▶ Exercise data
══════════
(** * Osmium objects: metadata accessors, ordering and the Dump visitor

    A shallow embedding of [include/osmium/osm/object.hpp] and
    [include/osmium/osm/dump.hpp].

    - fixed-width C++ integers are [Z] with the wrap-around written out;
    - [const char*] arguments are [string]s read up to their terminator;
    - a member function that mutates [*this] is a function on the object's
      fields; one that can throw returns an [outcome] that keeps the fields
      as they were at the [throw];
    - the memory region iterated by [begin()]/[end()] is the list of the
      items stored in it;
    - [std::ostream] is the list of the chunks written to it. *)

From Stdlib Require Import ZArith Bool List Ascii String DecimalString Lia.
Import ListNotations.

Local Open Scope string_scope.
Local Open Scope Z_scope.

(** ** Library functions used by the sources *)

Definition NUL : ascii := Ascii.zero.

Definition uchar (c : ascii) : Z := Z.of_N (N_of_ascii c).

(** [strcmp] from <cstring>: both arguments are read as unsigned characters
    up to the first terminator; the end of a [string] is its terminator. *)
Fixpoint strcmp (a b : string) : Z :=
  match a, b with
  | EmptyString, EmptyString => 0
  | EmptyString, String d _ => 0 - uchar d
  | String c _, EmptyString => uchar c - 0
  | String c a', String d b' =>
      if Ascii.eqb c d
      then (if Ascii.eqb c NUL then 0 else strcmp a' b')
      else uchar c - uchar d
  end.

(** A [string] that is the content of a C string: no terminator inside. *)
Fixpoint cstring (s : string) : Prop :=
  match s with
  | EmptyString => True
  | String c s' => c <> NUL /\ cstring s'
  end.
(** [while True: x = draw(); if not reject(x): break] *)
Fixpoint sample_until {A : Type} (fuel : nat) (draw : Rand A) (reject : A → bool)
  : Rand A := λ rng k,
  match fuel with
  | O => OutOfFuel
  | S fuel' =>
      match draw rng k with
      | Ret (x, k') => if reject x then sample_until fuel' draw reject rng k'
                       else Ret (x, k')
      | Raise e => Raise e
      | OutOfFuel => OutOfFuel
      end
  end.

(** The first [n] rounds of that loop, read from position [k], are all
    rejected. *)
Fixpoint rejected_rounds {A : Type} (n : nat) (draw : Rand A) (reject : A → bool)
  (rng : nat → nat) (k : nat) : Prop :=
  match n with
  | O => True
  | S n' => ∃ x k', draw rng k = Ret (x, k') ∧ reject x = true
                    ∧ rejected_rounds n' draw reject rng k'
  end.

(** ** The program registry *)

(** An entry of [programs_library]; the key ['index'] is absent until the
    constructor's loop adds it. *)
Record Program : Type := mkProgram {
  level : Z;
  recursive : bool;
  index : option nat
}.

Definition entry (name : string) (lvl : Z) : string * Program :=
  (name, mkProgram lvl false None).

Definition set_index (idx : nat) (p : Program) : Program :=
  mkProgram (level p) (recursive p) (Some idx).

(** Python orders strings by code point, lexicographically. *)
Definition str_le (a b : string) : Prop := String.leb a b = true.

#[global] Instance str_le_dec a b : Decision (str_le a b).
Proof. unfold str_le. apply _. Defined.

Definition str_lt (a b : string) : Prop := String.ltb a b = true.

#[global] Instance str_lt_dec a b : Decision (str_lt a b).
Proof. unfold str_lt. apply _. Defined.

(** The rank of a name among [names], counting from 0: how many of them come
    strictly before it. *)
Definition rank (names : list string) (key : string) : nat :=
  length (filter (λ k, str_lt k key) names).

(** [sorted(names)] *)
Definition sorted (names : list string) : list string := merge_sort str_le names.

(** [list(d.keys())] *)
Definition keys {V} (d : gmap string V) : list string := (map_to_list d).*1.

(** [lib[key]['index'] = idx] *)
Definition assign_step (d : gmap string Program) (ik : nat * string)
  : gmap string Program :=
  alter (set_index (fst ik)) (snd ik) d.

(** [for idx, key in enumerate(sorted(list(lib.keys()))): lib[key]['index'] = idx] *)
Definition assign_indices (lib : gmap string Program) : gmap string Program :=
  foldl assign_step lib (imap (λ idx key, (idx, key)) (sorted (keys lib))).

(** ** [class ListEnv]: the bubble-sort environment, two pointers *)

Module ListEnv.

(** The attributes of [self] that the environment reads and writes. *)
Record Env : Type := mkEnv {
  length : Z;
  scratchpad_ints : list Z;
  p1_pos : Z;
  p2_pos : Z;
  has_been_reset : bool
}.

(** A state tuple [(scratchpad_ints, p1_pos, p2_pos)]. *)
Definition State : Type := list Z * Z * Z.

(** [__init__]: [assert length > 0]; the scratchpad is [np.zeros((length,))]. *)
Definition __init__ (length : Z) : option Env :=
  if 0 <? length
  then Some (mkEnv length (replicate (Z.to_nat length) 0) 0 0 false)
  else None.

Definition library (hierarchy : bool) : list (string * Program) :=
  if hierarchy
  then [entry "PTR_1_LEFT" 0; entry "STOP" (-1); entry "PTR_2_LEFT" 0;
        entry "PTR_1_RIGHT" 0; entry "PTR_2_RIGHT" 0; entry "SWAP" 0;
        entry "RSHIFT" 1; entry "LSHIFT" 1; entry "COMPSWAP" 1;
        entry "RESET" 2; entry "BUBBLE" 2; entry "BUBBLESORT" 3]
  else [entry "PTR_1_LEFT" 0; entry "STOP" (-1); entry "PTR_2_LEFT" 0;
        entry "PTR_1_RIGHT" 0; entry "PTR_2_RIGHT" 0; entry "SWAP" 0;
        entry "BUBBLESORT" 1].

Definition programs_library (hierarchy : bool) : gmap string Program :=
  assign_indices (list_to_map (library hierarchy)).

(** *** Primitive actions and their preconditions *)

Definition _ptr_1_left (self : Env) : Env :=
  if 0 <? p1_pos self
  then mkEnv (length self) (scratchpad_ints self) (p1_pos self - 1) (p2_pos self)
             (has_been_reset self)
  else self.

Definition _ptr_1_left_precondition (self : Env) : bool := 0 <? p1_pos self.

Definition _stop (self : Env) : Env := self.

Definition _stop_precondition (self : Env) : bool := true.

Definition _ptr_2_left (self : Env) : Env :=
  if 0 <? p2_pos self
  then mkEnv (length self) (scratchpad_ints self) (p1_pos self) (p2_pos self - 1)
             (has_been_reset self)
  else self.

Definition _ptr_2_left_precondition (self : Env) : bool := 0 <? p2_pos self.

Definition _ptr_1_right (self : Env) : Env :=
  if p1_pos self <? length self - 1
  then mkEnv (length self) (scratchpad_ints self) (p1_pos self + 1) (p2_pos self)
             (has_been_reset self)
  else self.

Definition _ptr_1_right_precondition (self : Env) : bool :=
  p1_pos self <? length self - 1.

Definition _ptr_2_right (self : Env) : Env :=
  if p2_pos self <? length self - 1
  then mkEnv (length self) (scratchpad_ints self) (p1_pos self) (p2_pos self + 1)
             (has_been_reset self)
  else self.

Definition _ptr_2_right_precondition (self : Env) : bool :=
  p2_pos self <? length self - 1.

Definition _swap (self : Env) : result Env :=
  a ← np.swap (scratchpad_ints self) (p1_pos self) (p2_pos self);
  Ret (mkEnv (length self) a (p1_pos self) (p2_pos self) (has_been_reset self)).

Definition _swap_precondition (self : Env) : bool :=
  negb (p1_pos self =? p2_pos self).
══════════
▶ The problem
Please output the records once more, exactly as they were written.

▶ Finished task
(** * Osmium objects: metadata accessors, ordering and the Dump visitor

    A shallow embedding of [include/osmium/osm/object.hpp] and
    [include/osmium/osm/dump.hpp].

    - fixed-width C++ integers are [Z] with the wrap-around written out;
    - [const char*] arguments are [string]s read up to their terminator;
    - a member function that mutates [*this] is a function on the object's
      fields; one that can throw returns an [outcome] that keeps the fields
      as they were at the [throw];
    - the memory region iterated by [begin()]/[end()] is the list of the
      items stored in it;
    - [std::ostream] is the list of the chunks written to it. *)

From Stdlib Require Import ZArith Bool List Ascii String DecimalString Lia.
Import ListNotations.

Local Open Scope string_scope.
Local Open Scope Z_scope.

(** ** Library functions used by the sources *)

Definition NUL : ascii := Ascii.zero.

Definition uchar (c : ascii) : Z := Z.of_N (N_of_ascii c).

(** [strcmp] from <cstring>: both arguments are read as unsigned characters
    up to the first terminator; the end of a [string] is its terminator. *)
Fixpoint strcmp (a b : string) : Z :=
  match a, b with
  | EmptyString, EmptyString => 0
  | EmptyString, String d _ => 0 - uchar d
  | String c _, EmptyString => uchar c - 0
  | String c a', String d b' =>
      if Ascii.eqb c d
      then (if Ascii.eqb c NUL then 0 else strcmp a' b')
      else uchar c - uchar d
  end.

(** A [string] that is the content of a C string: no terminator inside. *)
Fixpoint cstring (s : string) : Prop :=
  match s with
  | EmptyString => True
  | String c s' => c <> NUL /\ cstring s'
  end.
(** [while True: x = draw(); if not reject(x): break] *)
Fixpoint sample_until {A : Type} (fuel : nat) (draw : Rand A) (reject : A → bool)
  : Rand A := λ rng k,
  match fuel with
  | O => OutOfFuel
  | S fuel' =>
      match draw rng k with
      | Ret (x, k') => if reject x then sample_until fuel' draw reject rng k'
                       else Ret (x, k')
      | Raise e => Raise e
      | OutOfFuel => OutOfFuel
      end
  end.

(** The first [n] rounds of that loop, read from position [k], are all
    rejected. *)
Fixpoint rejected_rounds {A : Type} (n : nat) (draw : Rand A) (reject : A → bool)
  (rng : nat → nat) (k : nat) : Prop :=
  match n with
  | O => True
  | S n' => ∃ x k', draw rng k = Ret (x, k') ∧ reject x = true
                    ∧ rejected_rounds n' draw reject rng k'
  end.

(** ** The program registry *)

(** An entry of [programs_library]; the key ['index'] is absent until the
    constructor's loop adds it. *)
Record Program : Type := mkProgram {
  level : Z;
  recursive : bool;
  index : option nat
}.

Definition entry (name : string) (lvl : Z) : string * Program :=
  (name, mkProgram lvl false None).

Definition set_index (idx : nat) (p : Program) : Program :=
  mkProgram (level p) (recursive p) (Some idx).

(** Python orders strings by code point, lexicographically. *)
Definition str_le (a b : string) : Prop := String.leb a b = true.

#[global] Instance str_le_dec a b : Decision (str_le a b).
Proof. unfold str_le. apply _. Defined.

Definition str_lt (a b : string) : Prop := String.ltb a b = true.

#[global] Instance str_lt_dec a b : Decision (str_lt a b).
Proof. unfold str_lt. apply _. Defined.

(** The rank of a name among [names], counting from 0: how many of them come
    strictly before it. *)
Definition rank (names : list string) (key : string) : nat :=
  length (filter (λ k, str_lt k key) names).

(** [sorted(names)] *)
Definition sorted (names : list string) : list string := merge_sort str_le names.

(** [list(d.keys())] *)
Definition keys {V} (d : gmap string V) : list string := (map_to_list d).*1.

(** [lib[key]['index'] = idx] *)
Definition assign_step (d : gmap string Program) (ik : nat * string)
  : gmap string Program :=
  alter (set_index (fst ik)) (snd ik) d.

(** [for idx, key in enumerate(sorted(list(lib.keys()))): lib[key]['index'] = idx] *)
Definition assign_indices (lib : gmap string Program) : gmap string Program :=
  foldl assign_step lib (imap (λ idx key, (idx, key)) (sorted (keys lib))).

(** ** [class ListEnv]: the bubble-sort environment, two pointers *)

Module ListEnv.

(** The attributes of [self] that the environment reads and writes. *)
Record Env : Type := mkEnv {
  length : Z;
  scratchpad_ints : list Z;
  p1_pos : Z;
  p2_pos : Z;
  has_been_reset : bool
}.

(** A state tuple [(scratchpad_ints, p1_pos, p2_pos)]. *)
Definition State : Type := list Z * Z * Z.

(** [__init__]: [assert length > 0]; the scratchpad is [np.zeros((length,))]. *)
Definition __init__ (length : Z) : option Env :=
  if 0 <? length
  then Some (mkEnv length (replicate (Z.to_nat length) 0) 0 0 false)
  else None.

Definition library (hierarchy : bool) : list (string * Program) :=
  if hierarchy
  then [entry "PTR_1_LEFT" 0; entry "STOP" (-1); entry "PTR_2_LEFT" 0;
        entry "PTR_1_RIGHT" 0; entry "PTR_2_RIGHT" 0; entry "SWAP" 0;
        entry "RSHIFT" 1; entry "LSHIFT" 1; entry "COMPSWAP" 1;
        entry "RESET" 2; entry "BUBBLE" 2; entry "BUBBLESORT" 3]
  else [entry "PTR_1_LEFT" 0; entry "STOP" (-1); entry "PTR_2_LEFT" 0;
        entry "PTR_1_RIGHT" 0; entry "PTR_2_RIGHT" 0; entry "SWAP" 0;
        entry "BUBBLESORT" 1].

Definition programs_library (hierarchy : bool) : gmap string Program :=
  assign_indices (list_to_map (library hierarchy)).

(** *** Primitive actions and their preconditions *)

Definition _ptr_1_left (self : Env) : Env :=
  if 0 <? p1_pos self
  then mkEnv (length self) (scratchpad_ints self) (p1_pos self - 1) (p2_pos self)
             (has_been_reset self)
  else self.

Definition _ptr_1_left_precondition (self : Env) : bool := 0 <? p1_pos self.

Definition _stop (self : Env) : Env := self.

Definition _stop_precondition (self : Env) : bool := true.

Definition _ptr_2_left (self : Env) : Env :=
  if 0 <? p2_pos self
  then mkEnv (length self) (scratchpad_ints self) (p1_pos self) (p2_pos self - 1)
             (has_been_reset self)
  else self.

Definition _ptr_2_left_precondition (self : Env) : bool := 0 <? p2_pos self.

Definition _ptr_1_right (self : Env) : Env :=
  if p1_pos self <? length self - 1
  then mkEnv (length self) (scratchpad_ints self) (p1_pos self + 1) (p2_pos self)
             (has_been_reset self)
  else self.

Definition _ptr_1_right_precondition (self : Env) : bool :=
  p1_pos self <? length self - 1.

Definition _ptr_2_right (self : Env) : Env :=
  if p2_pos self <? length self - 1
  then mkEnv (length self) (scratchpad_ints self) (p1_pos self) (p2_pos self + 1)
             (has_been_reset self)
  else self.

Definition _ptr_2_right_precondition (self : Env) : bool :=
  p2_pos self <? length self - 1.

Definition _swap (self : Env) : result Env :=
  a ← np.swap (scratchpad_ints self) (p1_pos self) (p2_pos self);
  Ret (mkEnv (length self) a (p1_pos self) (p2_pos self) (has_been_reset self)).

Definition _swap_precondition (self : Env) : bool :=
  negb (p1_pos self =? p2_pos self).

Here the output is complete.